Книга эта может быть прочитана как напоминание об ушедшей натуре, – о том, что от человека остается лишь овнешненное, так или иначе закрепленное в материальном, оформленное. Следы его жизни, по которым мы пытаемся ее восстановить. Но это всегда лишь обломок. Не жизнь – ее мы добавляем от себя. (В этом были правы историки-романтики – последующие историки лишь предъявляют иные требования к проверке этой реконструкции, скептически относясь к «поэтическому воображению», восполняющему нехватку данных, но от самого воображения не уйти). От Кристи почти ничего не осталось – из того, что оправдывало бы внимание к нему Соловьева, любовь к нему Леонтьева, надежды, возлагаемые Филипповым. Если бы мы верили лишь тому, что сохранилось от самого Кристи (или что Кристи успел написать об учителе), то нам оставалось бы лишь пройти мимо. Но здесь, в итоге, случилось наоборот – не ученик сохранил память об учителе, но благодаря учителю Кристи возвращается в нашу память. Как очень дорогой, близкий, трепетно-значимый для Леонтьева человек. Если нам и удается отчасти прикоснуться, понять то очарование, которое было в «Ваничке», то в наименьшей мере благодаря оставшимся от него статьям и письмам – учитель донес до нас весть о том дорогом, что чувствовал он в своем неудачливом, живущим нескладной, путанной и столь печально закончившейся жизнью ученике. И нам остается лишь верить на слово наставнику, хорошо умевшему видеть людей – и, стало быть, увидевшему в Кристи нечто заслуживающее глубокой приязни, отеческой заботы: нечто, не сохранившееся во времени, безразличному ко всему, не обретшему форму.
13. Дурылин
О всякой твари
У Сергея Николаевича Дурылина (1886–1954) было несколько ипостасей.
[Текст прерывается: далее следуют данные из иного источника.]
Definition part_2 : list statement := [
   Require_ persist_source "self.payload[record_start..input_offset]" "file fsync copies unrelated committed records rather than current dirty VFS state";
   Require_ persist_source "test “file sync commits one stable file and excludes unrelated dirty state“" "isolated test proves one-file fsync durability and unrelated dirty-state exclusion";
   Require_ persist_source "test “file data sync persists bytes and size without dirty mode metadata“" "isolated test proves fdatasync advances data and logical size while preserving committed mode";
   Require_ persist_source "const version: u32 = 3;" "persistent journal writes ownership-bearing format v3";
   Require_ persist_source "const timestamp_version: u32 = 2;" "persistent journal retains deployed v2 timestamp-format compatibility";
   Require_ persist_source "const legacy_version: u32 = 1;" "persistent journal retains v1 read compatibility";
   Require_ persist_source "test “legacy version one and two snapshots migrate timestamps and ownership to version three“" "isolated persistence test proves v1/v2 restore and v3 ownership migration";
   Require_ persist_source "record_header_size_v2: usize = 40" "journal v2 compatibility retains four u64 timestamp fields";
   Require_ persist_source "record_header_size_v3: usize = 48" "journal v3 adds two u32 ownership fields to each record";
   Require_ persist_source "readRecordTimestamps" "journal restore decodes v1/v2/v3 timestamp metadata";
   Require_ persist_source "readRecordOwnership" "journal restore decodes v3 ownership and synthesizes v1/v2 root ownership";
   Require_ persist_source "restoreTimestamps" "journal restore reapplies stored inode timestamps after namespace reconstruction";
   Require_ persist_source "restoreOwnership" "journal restore reapplies inode ownership after namespace/hard-link reconstruction";
   Require_ vfs_source "test “VFS timestamp policy covers data metadata namespace and access operations“" "isolated VFS test proves stored four-field timestamps and G238 update ordering";
   Require_ persist_source "test “failed file sync remounts persist read only and preserves the committed baseline“" "failed file fsync preserves the running committed generation while live data becomes read-only";
   Require_ persist_source "test “journal write and flush failures classify read only remount stage“" "flush failure enters the same fail-stop read-only state";
   Require_ persist_source "if (second_valid.?.generation > first_valid.?.generation)" "mount selects the newest fully valid generation";
   Require_ persist_source "test “mount falls back to the previous valid generation“" "corrupt newest generation recovery test";
   Require_ persist_source "test “relative path validation rejects traversal but permits dotted names“" "restored paths reject component traversal";
   Require_ persist_source "path_scratch" "journal path construction cannot alias the traversal queue";
   Require_ qemu_test "NVMe ZigOs Data Partition" "hosted boot gate verifies data-partition discovery";
   Require_ qemu_test "NVMe retained for permanent runtime" "hosted boot gate verifies the polling handoff";
   Require_ persistence_test "PERSIST_MAX_PAYLOAD_BYTES = 64 * 1024" "four-boot persistence parser uses the kernel's exact 64 KiB slot stride";
   Require_ persistence_test "payload_length > PERSIST_MAX_PAYLOAD_BYTES" "four-boot persistence parser rejects headers outside the bounded journal payload";
   Require_ persistence_test "Stored ticks are boot-local runtime ordering values, not a cross-boot epoch." "four-boot persistence gate does not impose false cross-reboot timestamp ordering";
   Require_ persistence_test "Persistent x86-64 NVMe four-boot fsync/fdatasync plus block-corruption recovery session passed." "dedicated persistence gate preserves the four healthy/crash-recovery boots and adds G250 header/payload corruption boots";
   Require_ persistence_test "header_a.generation != 1" "host gate requires slot A generation one";
   Require_ persistence_test "exec /bin/fs.elf fsync" "boot two commits one target file with data and metadata";
   Require_ persistence_test "boot 2 crash: slot B generation 2" "boot two is forcibly terminated after the fsync generation commits";
   Require_ persistence_test "exec /bin/fs.elf fdatasync" "boot three commits target data without dirty mode metadata";
   Require_ persistence_test "boot 3 crash: slot A generation 3" "boot three is forcibly terminated after the fdatasync generation commits";
   Require_ persistence_test "survived-generation-one" "boot four must read data written by boot one";
   Require_ persistence_test "parse_header" "host gate validates on-disk A/B header CRCs";
   Require_ persistence_test "after_second_hash == after_first_hash" "host gate requires a physical disk mutation from file fsync";
   Require_ persistence_test "after_third_hash == after_second_hash" "host gate requires a physical disk mutation from file fdatasync";
   Require_ persistence_test "after_fourth_hash == after_third_hash" "host gate requires the recovery boot to commit its cleanup generation";
   Require_ workflow "test-x86_64-persistence.py" "Windows CI runs the four-boot persistence gate";
   Require_ workflow "test-normal-boot.py" "Windows CI runs the normal userspace-shell gate";
   Require_ workflow "test-diskless-normal-boot.py" "Windows CI runs the diskless RAM-root recovery gate";
   Require_ build_graph "“normal-boot“" "build graph exposes an explicit normal-boot profile";
   Require_ build_graph "sdk/zig/init.zig" "build graph compiles the userspace init";
   Require_ build_graph "“artifacts/init.elf“" "userspace init is installed as a standalone artifact";
   Require_ build_graph "sdk/zig/shell.zig" "build graph compiles the userspace shell";
   Require_ build_graph "“artifacts/sh.elf“" "userspace shell is installed as a standalone artifact";
   Require_ kernel "build_options.normal_boot" "kernel branches to the normal profile before software proof workloads";
   Require_ kernel "Normal boot selected: skipping kernel heap, scheduler, Capstone 15 and Capstone 16 proof workloads" "normal profile reports skipped diagnostic workloads";
   Require_ runtime "pub const Profile = enum" "runtime has explicit diagnostic and normal profiles";
   Require_ runtime "“/bin/init.elf“" "userspace init ELF is installed in the runtime VFS";
   Require_ runtime "“/bin/sh.elf“" "userspace shell ELF is installed in the runtime VFS";
   Require_ runtime "runtime_user.attachExisting" "reserved PID 1 receives a real userspace address space";
   Require_ runtime "configureNormalChild" "userspace init child creation establishes the foreground shell";
   Require_ runtime "state.init_reaped_shell" "normal shutdown requires PID 1 to reap PID 2";
   Require_ process_source "configureInitUserspace" "process table promotes the reserved PID 1 record to userspace";
   Require_ process_source "test “reserved PID 1 can become a schedulable userspace init“" "PID 1 promotion has an isolated regression test";
   Require_ runtime "finishNormalRuntime" "normal shutdown has a dedicated cleanup invariant";
   Require_ runtime "flushUserspaceOutput" "userspace shell and child output stream after every dispatch";
   Require_ executor "syscallShutdown" "normal-profile PID 1 and PID 2 use the privileged staged shutdown syscall";
   Require_ executor "setChildSpawnCallback" "executor reports init-spawned children to the runtime supervisor";
   Require_ executor "attachExisting" "executor can attach an ELF context to the reserved PID 1 handle";
   Require_ executor "const blocking_target: ?u64 = if (target == 0) null else target_handle;" "blocking wait-any preserves an unconstrained child target";
   Require_ executor "activeProcesses().wait(context.handle, blocking_target, false)" "blocking wait uses the PID-sensitive target";
   Forbid executor "activeProcesses().wait(context.handle, target_handle, false)" "wait-any collapses to the first live child";
   Require_ wait_conformance "Both children are live when wait-any blocks" "CPL3 wait-any regression overlaps long and short children";
   Require_ wait_conformance "32 ticks" "CPL3 wait-any regression keeps a wide deterministic completion margin";
   Require_ wait_conformance "cmp eax, r13d" "wait-any must return the short child's PID";
   Require_ wait_conformance "mov esi, WNOHANG" "fixture proves the long child remains live after wait-any";
   Require_ wait_conformance "cmp eax, r12d" "fixture later waits for the long child explicitly";
   Require_ wait_short_conformance "mov edi, 1" "short wait child exits after one scheduler tick";
   Require_ executor "syscallGetcwd" "userspace shell can query its process working directory";
   Require_ executor "syscallChdir" "userspace shell can change its process working directory";
   Require_ sdk_source "pub fn shutdown" "SDK wraps normal-profile shutdown";
   Require_ sdk_source "pub fn getcwd" "SDK wraps getcwd";
   Require_ sdk_source "pub fn chdir" "SDK wraps chdir";
   Require_ sdk_source "pub fn ioctl" "Zig SDK wraps ioctl";
   Require_ sdk_source "pub fn stat" "Zig SDK wraps path stat";
   Require_ sdk_source "pub fn openat" "Zig SDK wraps openat";
   Require_ sdk_source "pub fn fsync" "Zig SDK wraps descriptor fsync";
   Require_ sdk_source "pub fn fallocate" "Zig SDK wraps sparse allocation and hole punching";
   Require_ sdk_source "pub fn writev" "Zig SDK wraps gathered descriptor writes";
   Require_ sdk_source "pub fn readv" "Zig SDK wraps scattered descriptor reads";
   Require_ sdk_source "pub fn constVector" "Zig SDK builds immutable vector descriptors";
   Require_ sdk_source "pub fn mutableVector" "Zig SDK builds mutable vector descriptors";
   Require_ sdk_init "ZigOs userspace init PID 1" "standalone Zig init identifies its real PID 1 role";
   Require_ sdk_init "zigos.spawnv" "userspace init launches the shell through the public ABI";
   Require_ sdk_init "zigos.wait" "userspace init waits for and reaps the shell";
   Require_ sdk_init "zigos.shutdown" "userspace init requests final system shutdown";
   Require_ sdk_shell "ZigOs userspace shell PID 2" "standalone Zig shell identifies its real PID 2 role";
   Require_ sdk_shell "zigos.spawn" "userspace shell launches child ELF programs through the ABI";
   Require_ sdk_shell "zigos.wait" "userspace shell waits and reports child status";
   Require_ normal_boot_test "ZigOs userspace init PID 1" "normal QEMU gate requires a real CPL3 PID 1";
   Require_ normal_boot_test "userspace init reaped shell PID 2 status 0" "normal QEMU gate requires PID 1 supervision and reap";
   Require_ normal_boot_test "process 3 exited 42" "normal QEMU gate proves userspace shell spawn/wait";
   Require_ normal_boot_test "alloc/free 929/929 cache-released 13 storage persistent clean yes" "normal QEMU gate requires exact G290 physical reclamation and persistent mode";
   Require_ normal_boot_test "forbidden" "normal QEMU gate rejects diagnostic proof markers";
   Require_ kernel "continuing normal boot with embedded assets and RAM-backed root" "normal boot no longer hard-fails without permanent storage";
   Require_ runtime "diskless-ram-root" "normal shutdown distinguishes the diskless recovery profile";
   Require_ diskless_normal_boot_test "usb-storage" "diskless gate boots the EFI image from unsupported USB storage";
   Require_ diskless_normal_boot_test "writable mounts synchronized" "diskless userspace proves ramfs-only global sync";
   Require_ diskless_normal_boot_test "send(client, process, serial, “cat /tmp/recovery.txt“, b“diskless recovery“)⏎            send(client, process, serial, “cat /tmp/recovery.txt“, b“diskless recovery“)" "diskless QEMU gate repeats one RAM-root file read to prove a real page-cache hit";
   Require_ diskless_normal_boot_test "“sync: unsupported“," "diskless gate forbids regression to persistence-gated global sync";
   Require_ diskless_normal_boot_test "storage diskless-ram-root cleanup yes" "diskless QEMU gate requires clean resource reclamation";
   Require_ runtime "ZigOs shutdown drain:" "diagnostic shutdown drains and reaps delayed terminal userspace";
   Test (λ r, abi_version_bad r) "permanent-userspace contract missing: ABI version 1.32";
   Test (λ r, numbering_bad r) "permanent-userspace contract missing: ABI 1.32 syscall numbering";
   Test (λ r, Ok (group_differs r "message_flags" [("dontwait", 1)])) "permanent-userspace contract missing: bounded MSG_DONTWAIT value";
   Test (λ r, Ok (group_differs r "socket_shutdown" [("read", 0); ("write", 1); ("both", 2)])) "permanent-userspace contract missing: ABI 1.31 socket shutdown mode values";
   Test (λ r, Ok (shutdown_bad r)) "permanent-userspace contract missing: OS shutdown 93 must remain distinct from socket shutdown 132";
   Test (λ r, Ok (group_differs r "socket_option_levels" [("socket", 1)])) "permanent-userspace contract missing: G307 socket option level namespace";
   Test (λ r, Ok (group_differs r "socket_options" [("nonblocking", 1); ("type", 2); ("protocol", 3); ("acceptconn", 4)])) "permanent-userspace contract missing: G307 socket option values";
   Test (λ r, Ok (entry_differs r "errno" "protocol_option" (-92))) "permanent-userspace contract missing: G307 unsupported-option errno";
   Test (λ r, Ok (group_differs r "spawn_flags" [("new_process_group", 0); ("join_process_group", 1); ("pipeline_io", 2); ("foreground_process_group", 3)])) "permanent-userspace contract missing: ABI 1.24 foreground spawn flag values";
   Test (λ r, Ok (group_differs r "spawn_io" [("inherit_descriptor", 65535)])) "permanent-userspace contract missing: ABI 1.22 pipeline descriptor sentinel";
   Test (λ r, Ok (group_differs r "wait_flags" [("nohang", 0); ("process_group", 1)])) "permanent-userspace contract missing: ABI 1.23 process-group wait flag values";
   Test (λ r, Ok (foreground_bad r)) "permanent-userspace contract missing: ABI 1.23 foreground process-group ioctl values";
   Test (λ r, Ok (group_differs r "fallocate_flags" [("keep_size", 0); ("punch_hole", 1)])) "permanent-userspace contract missing: bounded fallocate mode values";
   Test (λ r, Ok (group_differs r "mount_flags" [("read_only", 0)])) "permanent-userspace contract missing: bounded mount flag values";
   Test (λ r, Ok (group_differs r "flock_operations" [("shared", 1); ("exclusive", 2); ("nonblock", 4); ("unlock", 8)])) "permanent-userspace contract missing: bounded flock operation values"].
Definition part_18 : list statement := [
   Require_ cp_source "“cp: same file\r\n“" "G279 cp fails closed on exact or hard-link self-copy";
   Require_ cp_source ".{ .write = true, .create = true, .truncate = true }" "G279 cp creates or truncates only after alias preflight";
   Require_ cp_source "copy_core.copy(&reader, &writer, &bytes)" "G279/G291 cp streams bounded chunks through the shared descriptor copy core";
   Require_ normal_boot_test "/bin/cp.elf /tmp/g279-source /tmp/g279-source" "G279 normal QEMU executes the cp self-copy guard";
   Require_ normal_boot_test "G279 standalone cp self-copy guard damaged the source" "G279 QEMU proves self-copy rejection preserves source bytes";
   Require_ normal_boot_test "/bin/cp.elf /tmp/g279-source /tmp/g279-copy" "G279 normal QEMU executes standalone cp by absolute path";
   Require_ normal_boot_test "/bin/mv.elf /tmp/g279-copy /tmp/g279-moved" "G279 normal QEMU executes standalone mv by absolute path";
   Require_ normal_boot_test "G279 standalone cp did not preserve source bytes" "G279 QEMU verifies copied payload bytes";
   Require_ normal_boot_test "G279 standalone mv did not move the copied namespace entry" "G279 QEMU verifies rename disappearance and appearance";
   Require_ readme "G279 keeps ABI 1.24" "README documents standalone mv/cp without an ABI bump";
   Require_ priority "G279 keeps ABI 1.24" "priority remediation records G279 standalone move/copy tools";
   Require_ threat_model "G279 gives standalone `mv` one bounded rename authority" "threat model bounds G279 move/copy authority";
   Require_ roadmap "- [x] **G279** — Provide standalone mv and cp userspace programs." "roadmap marks G279 complete with the canonical separator";
   Require_ stat_source "if (argc != 2)" "G280 standalone stat requires exactly one pathname";
   Require_ stat_source "“usage: stat PATH\r\n“" "G280 stat exposes bounded usage diagnostics";
   Require_ stat_source "zigos.stat(path, &info)" "G280 stat obtains core metadata through the public path ABI";
   Require_ stat_source "zigos.statOwner(path, &owner)" "G280 stat obtains ownership through the public ABI";
   Require_ stat_source "zigos.statTimes(path, &times)" "G280 stat obtains all four timestamps through the public ABI";
   Require_ stat_source "var output: [20]u8 = undefined;" "G280 decimal formatter is fixed-size";
   Require_ stat_source "var output: [4]u8 = undefined;" "G280 octal mode formatter is fixed-size";
   Require_ stat_source "“type “" "G280 stat emits deterministic kind metadata";
   Require_ stat_source "readonly " "G280 stat exposes read-only state";
   Require_ normal_boot_test "/bin/stat.elf /home/root/readme.txt" "G280 normal QEMU executes standalone stat by absolute path";
   Require_ normal_boot_test "b“mode 0644\r\n“" "G280 QEMU requires the fixture mode";
   Require_ normal_boot_test "b“size 57\r\n“" "G280 QEMU requires the fixture size";
   Require_ normal_boot_test "b“owner 0:0\r\n“" "G280 QEMU requires fixture ownership";
   Require_ normal_boot_test "G280 standalone stat reported an unexpected metadata error" "G280 QEMU rejects metadata errors";
   Require_ readme "G280 keeps ABI 1.24" "README documents standalone stat without an ABI bump";
   Require_ priority "G280 keeps ABI 1.24" "priority remediation records G280 standalone stat";
   Require_ threat_model "G280 gives standalone `stat` observation authority" "threat model bounds G280 metadata observation";
   Require_ roadmap "- [x] **G280** — Provide a standalone stat userspace program." "roadmap marks G280 complete with the canonical separator";
   Require_ roadmap "255 complete, 245 open" "roadmap arithmetic includes G313";
   Require_ head_source "if (argc != 2)" "G281 standalone head requires exactly one file";
   Require_ head_source "const default_lines: usize = 10;" "G281 head fixes the default output at ten lines";
   Require_ head_source "var bytes: [512]u8 = undefined;" "G281 head uses one fixed streaming buffer";
   Require_ head_source "zigos.read(fd, &bytes)" "G281 head streams through the public read ABI";
   Require_ tail_source "if (argc != 2)" "G281 standalone tail requires exactly one file";
   Require_ tail_source "const default_lines: usize = 10;" "G281 tail fixes the default output at ten lines";
   Require_ tail_source "const retained_boundaries: usize = default_lines + 1;" "G281 tail retains only eleven newline boundaries";
   Require_ tail_source "zigos.lseek(fd, @intCast(start), .start)" "G281 tail seeks only to its computed final-line boundary";
   Require_ tail_source "var bytes: [512]u8 = undefined;" "G281 tail uses one fixed streaming buffer";
   Require_ wc_source "if (argc != 2)" "G281 standalone wc requires exactly one file";
   Require_ wc_source "var byte_count: u64 = 0;" "G281 wc counts bytes";
   Require_ wc_source "var line_count: u64 = 0;" "G281 wc counts newline lines";
   Require_ wc_source "var word_count: u64 = 0;" "G281 wc counts ASCII-whitespace-delimited words";
   Require_ wc_source "var bytes: [512]u8 = undefined;" "G281 wc uses one fixed streaming buffer";
   Require_ grep_source "if (argc != 3)" "G281 standalone grep requires pattern and file";
   Require_ grep_source "maximum_pattern_bytes = zigos.constants.maximum_argument_bytes" "G281 grep caps patterns at the public 31-byte argument bound";
   Require_ grep_source "var prefix: [maximum_pattern_bytes]u8" "G281 grep uses a fixed KMP prefix table";
   Require_ grep_source "fn buildPrefix" "G281 grep uses literal KMP matching rather than regex parsing";
   Require_ grep_source "fn outputRange" "G281 grep emits complete matching lines through bounded seek-back streaming";
   Require_ grep_source "const status_no_match: u32 = 1;" "G281 grep preserves conventional no-match status 1";
   Require_ normal_boot_test "/bin/head.elf /tmp/g281-text" "G281 normal QEMU executes standalone head by absolute path";
   Require_ normal_boot_test "/bin/tail.elf /tmp/g281-text" "G281 normal QEMU executes standalone tail by absolute path";
   Require_ normal_boot_test "/bin/wc.elf /tmp/g281-text" "G281 normal QEMU executes standalone wc by absolute path";
   Require_ normal_boot_test "12 12 116" "G281 QEMU freezes deterministic wc line/word/byte counts";
   Require_ normal_boot_test "/bin/grep.elf MATCH /tmp/g281-text" "G281 QEMU executes literal matching grep";
   Require_ normal_boot_test "/bin/grep.elf ABSENT /tmp/g281-text" "G281 QEMU executes grep no-match path";
   Require_ readme "G281 keeps ABI 1.24" "README documents standalone head/tail/wc/grep without an ABI bump";
   Require_ priority "G281 keeps ABI 1.24" "priority remediation records G281 standalone text tools";
   Require_ threat_model "G281 gives standalone `head`, `tail`, `wc` and `grep`" "threat model bounds G281 text-observation authority";
   Require_ roadmap "- [x] **G281** — Provide standalone head, tail, wc and grep programs." "roadmap marks G281 complete with the canonical separator";
   Require_ roadmap "255 complete, 245 open" "roadmap arithmetic includes G313";
   Require_ hexdump_source "if (argc != 2)" "G282 standalone hexdump requires exactly one file";
   Require_ hexdump_source "const maximum_output_bytes: usize = 256;" "G282 hexdump hard-caps observation at 256 bytes";
   Require_ hexdump_source "const row_bytes: usize = 16;" "G282 hexdump uses sixteen-byte rows";
   Require_ hexdump_source "var row: [row_bytes]u8 = undefined;" "G282 hexdump uses one fixed sixteen-byte input buffer";
   Require_ hexdump_source "writeHexFixed(offset, 4)" "G282 hexdump emits fixed four-digit offsets";
   Require_ hexdump_source "byte >= 0x20 and byte <= 0x7e" "G282 hexdump ASCII gutter is explicitly bounded to printable bytes";
   Require_ normal_boot_test "/bin/hexdump.elf /tmp/g282-hex" "G282 normal QEMU executes standalone hexdump by absolute path";
   Require_ normal_boot_test "0000  41 42 43 44 45 46 47 48" "G282 QEMU freezes the deterministic first hex row";
   Require_ normal_boot_test "00F0  " "G282 QEMU reaches the final permitted 256-byte row";
   Require_ normal_boot_test "0100  " "G282 QEMU explicitly rejects output beyond the 256-byte ceiling";
   Require_ readme "G282 keeps ABI 1.24" "README documents standalone hexdump without an ABI bump";
   Require_ priority "G282 keeps ABI 1.24" "priority remediation records G282 standalone hexdump";
   Require_ threat_model "G282 gives standalone `hexdump`" "threat model bounds G282 hexdump observation authority";
   Require_ roadmap "- [x] **G282** — Provide a standalone hexdump program." "roadmap marks G282 complete with the canonical separator";
   Require_ ps_source "if (argc != 1)" "G283 standalone ps requires no operands";
   Require_ ps_source "zigos.open(“/proc/processes“, .{ .read = true }, 0)" "G283 ps obtains its snapshot only through live procfs";
   Require_ ps_source "var bytes: [512]u8 = undefined;" "G283 ps uses one fixed streaming buffer";
   Require_ normal_boot_test "/bin/ps.elf" "G283 normal QEMU executes standalone ps by absolute path";
   Require_ normal_boot_test "PID PPID STATE      TICKS FDS SOCK NAME" "G283 QEMU requires the procfs process-table header";
   Require_ normal_boot_test "b“ 4 0 ps.elf\r\n“" "G283 QEMU requires the executing ps child in its own live snapshot";
   Require_ readme "G283 keeps ABI 1.24" "README documents procfs-backed standalone ps without an ABI bump";
   Require_ priority "G283 keeps ABI 1.24" "priority remediation records G283 procfs-backed ps";
   Require_ threat_model "G283 gives standalone `ps`" "threat model bounds G283 process-observation authority";
   Require_ roadmap "- [x] **G283** — Provide a standalone ps program backed by procfs." "roadmap marks G283 complete with the canonical separator";
   Require_ kill_source "if (argc < 2 or argc > 3" "G284 standalone kill bounds its argument shape";
   Require_ kill_source "const default_signal: u8 = 9;" "G284 standalone kill defaults to SIGKILL";
   Require_ kill_source "if (pid == 1 or pid == 2)" "G284 kill frontend refuses init and the active shell";
   Require_ kill_source "zigos.kill(pid, signal)" "G284 standalone kill uses only the public ABI";
   Require_ sleep_source "if (argc != 2" "G284 standalone sleep requires one duration";
   Require_ sleep_source "const maximum_ticks: u64 = 100_000;" "G284 standalone sleep bounds duration";
   Require_ sleep_source "zigos.sleep(ticks)" "G284 standalone sleep uses the existing scheduler ABI";
   Require_ asset_builder "128: b“/bin/runtime-sleep.elf“" "G284 moves the historical fixed sleep fixture to a distinct path";
   Require_ wait_conformance "%define SLEEP_PATH_LEN  22" "G284 wait fixture uses the full migrated runtime-sleep path length";
   Require_ normal_boot_test "/bin/sleep.elf 2" "G284 normal QEMU proves foreground standalone sleep";
   Require_ normal_boot_test "/bin/sleep.elf 1000 &" "G284 normal QEMU launches standalone sleep in background";
   Require_ normal_boot_test "sleep_pid = None" "G284 normal QEMU discovers the target PID dynamically through procfs";
   Require_ normal_boot_test "f“/bin/kill.elf {sleep_pid}" "G284 normal QEMU signals the discovered process through standalone kill";
   Require_ normal_boot_test "b“] done 137\r\n“" "G284 normal QEMU requires SIGKILL-derived background completion status 137";
   Require_ readme "G284 advances the public ABI to 1.25" "README documents ABI 1.25 standalone kill/sleep";
   Require_ priority "G284 advances ABI to 1.25" "priority remediation records ABI 1.25 standalone kill/sleep";
   Require_ threat_model "G284 adds public signal-delivery authority" "threat model bounds ABI 1.25 signal authority";
   Require_ roadmap "- [x] **G284** — Provide standalone kill and sleep programs." "roadmap marks G284 complete";
   Require_ mount_source "if (argc != 1)" "G285 standalone mount accepts no operands";
   Require_ mount_source "zigos.open(“/proc/mounts“, .{ .read = true }, 0)" "G285 mount obtains its snapshot only through live procfs";
   Require_ mount_source "var bytes: [512]u8 = undefined;" "G285 mount uses one fixed streaming buffer";
   Require_ normal_boot_test "/bin/mount.elf" "G285 normal QEMU executes standalone mount by absolute path";
   Require_ normal_boot_test "ramfs on / type ramfs (rw)" "G285 QEMU requires the live writable root mount";
   Require_ normal_boot_test "process-table on /proc type procfs (ro)" "G285 QEMU requires the live read-only procfs mount";
   Require_ readme "G285 keeps ABI 1.25" "README documents standalone mount without another ABI bump";
   Require_ priority "G285 keeps ABI 1.25" "priority remediation records standalone mount inspection";
   Require_ threat_model "G285 gives standalone `mount`" "threat model bounds G285 mount observation authority";
   Require_ roadmap "- [x] **G285** — Provide a standalone mount inspection program." "roadmap marks G285 complete";
   Require_ df_source "if (argc > 2)" "G286 standalone df accepts at most one path operand";
   Require_ df_source "else “/“;" "G286 standalone df defaults to the root filesystem";
   Require_ df_source "zigos.statfs(path, &info)" "G286 df obtains capacity only through the public statfs ABI";
   Require_ df_source "filesystem_stat_shared_blocks" "G286 df exposes shared-block accounting explicitly";
   Require_ normal_boot_test "/bin/df.elf /" "G286 normal QEMU executes standalone df by absolute path";
   Require_ normal_boot_test "block-size 4096" "G286 QEMU requires the root ABI page-sized block unit";
   Require_ normal_boot_test "blocks 256" "G286 QEMU requires the bounded shared root block pool";
   Require_ normal_boot_test "df_values.get(b“available“) != df_values[b“free“]" "G286 QEMU validates live free/available block equality relationally";
   Require_ readme "G286 keeps ABI 1.25" "README documents standalone df without another ABI bump";
   Require_ priority "G286 keeps ABI 1.25" "priority remediation records standalone df";
   Require_ threat_model "G286 gives standalone `df`" "threat model bounds G286 statfs observation authority";
   Require_ roadmap "- [x] **G286** — Provide a standalone df program." "roadmap marks G286 complete";
   Require_ sdk_source "pub fn fscheck()" "ABI 1.26 Zig SDK exposes check-only filesystem validation";
   Require_ c_header "int64_t zigos_fscheck(void);" "ABI 1.26 generated C header exposes check-only filesystem validation";
   Require_ c_library "int64_t zigos_fscheck(void)" "ABI 1.26 C library wraps syscall 129";
   Require_ abi_generator "“int64_t zigos_fscheck(void);\n“," "ABI generator owns the C fscheck declaration";
   Require_ executor "syscall.syscall_fscheck => return syscallFscheck(context, frame, fx_state)" "ABI 1.26 dispatch reaches the fscheck syscall";
   Require_ executor "if (frame.rdi != 0 or frame.rsi != 0 or frame.rdx != 0 or frame.r10 != 0 or frame.r8 != 0 or frame.r9 != 0)" "fscheck rejects all syscall arguments";
   Require_ executor "const callback = fscheck_fn orelse" "fscheck uses only the configured system validation callback";
   Require_ runtime "fn checkFilesystems" "runtime owns one shared diagnostic/userspace filesystem checker";
   Require_ runtime "if (!state.persistence.report().mounted) return runtime_abi.errno_no_syscall" "fscheck fails closed when persistent storage is absent";
   Require_ runtime "if (!state.vfs.validate()) return 1;" "fscheck classifies structural VFS inconsistency as corruption rather than operational I/O failure";
   Require_ runtime "state.persistence.check() catch |err| return switch (err)" "fscheck validates the active persistent generation without repair";
   Require_ runtime "error.Corrupt, error.InvalidRecord => 1" "fscheck classifies structural journal inconsistency distinctly";
   Require_ runtime "else => runtime_abi.errno_io" "fscheck preserves operational persistence read failures as EIO"].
Одна из них (советского литературоведа, историка театра, биографа Ермоловой и Нестерова) – в последние полтора десятилетия его жизни была единственной, представленной «вовне», той, которая существовала для всех, кроме сравнительно небольшого круга друзей.
Жизнь его жестко делится на периоды. Здесь есть и юношеское толстовство, и революционные увлечения, и декадентские опыты. Есть и совсем иная жизнь – после принятия священства, жизнь приходского священника, ссылки 1920-х. Внешне удивительным образом, его биография «нормализируется» только на последнем отрезке: обосновавшись под Москвой, в Болшево в 1936 г., он становится «советским ученым», ему удается найти для себя «угол» в новой реальности. В эти годы он будет писать «нужное», одновременно бережно сохраняя и изредка давая читать ближайшим то, что было написано ранее, для себя.
«Угол», отысканный им в середине 1930-х, не будет даже тем «своим углом», который ему удавалось обретать ранее. Ведь 1920-е, житейски самый тяжелый период для Дурылина, одновременно – время, когда он создал свои лучшие произведения, остававшиеся неизвестными для публики вплоть до 1990-х годов, а некоторые – и совсем до недавних лет.
При всем этом Дурылин оставался неизменно человеком символистской культуры, проза его – всегда стилизация (в том числе стилизация под «простоту»). Но «Сударь кот», обозначенный автором как «семейная повесть», оказывается шедевром, являющим переход в иное качество, где стилизация и сложная работа над текстом достигают легкости, «новой естественности». Это повесть, повествование о Мире Божием, о христианском космосе – и отсюда заглавие, в свое время смутившее Нестерова, справедливо считавшего ее лучшим произведением Дурылина и находившего, что странно называть ее так, ведь она о людях. Это и так, и не совсем так: она о людях, но не только о них – она обо всех «тварях Божьих», обо всем Его творении. Написанная за несколько месяцев 1924 г., в челябинской ссылке, она станет самым полным выражением того, что Дурылину важно было сказать, для самого себя в первую очередь.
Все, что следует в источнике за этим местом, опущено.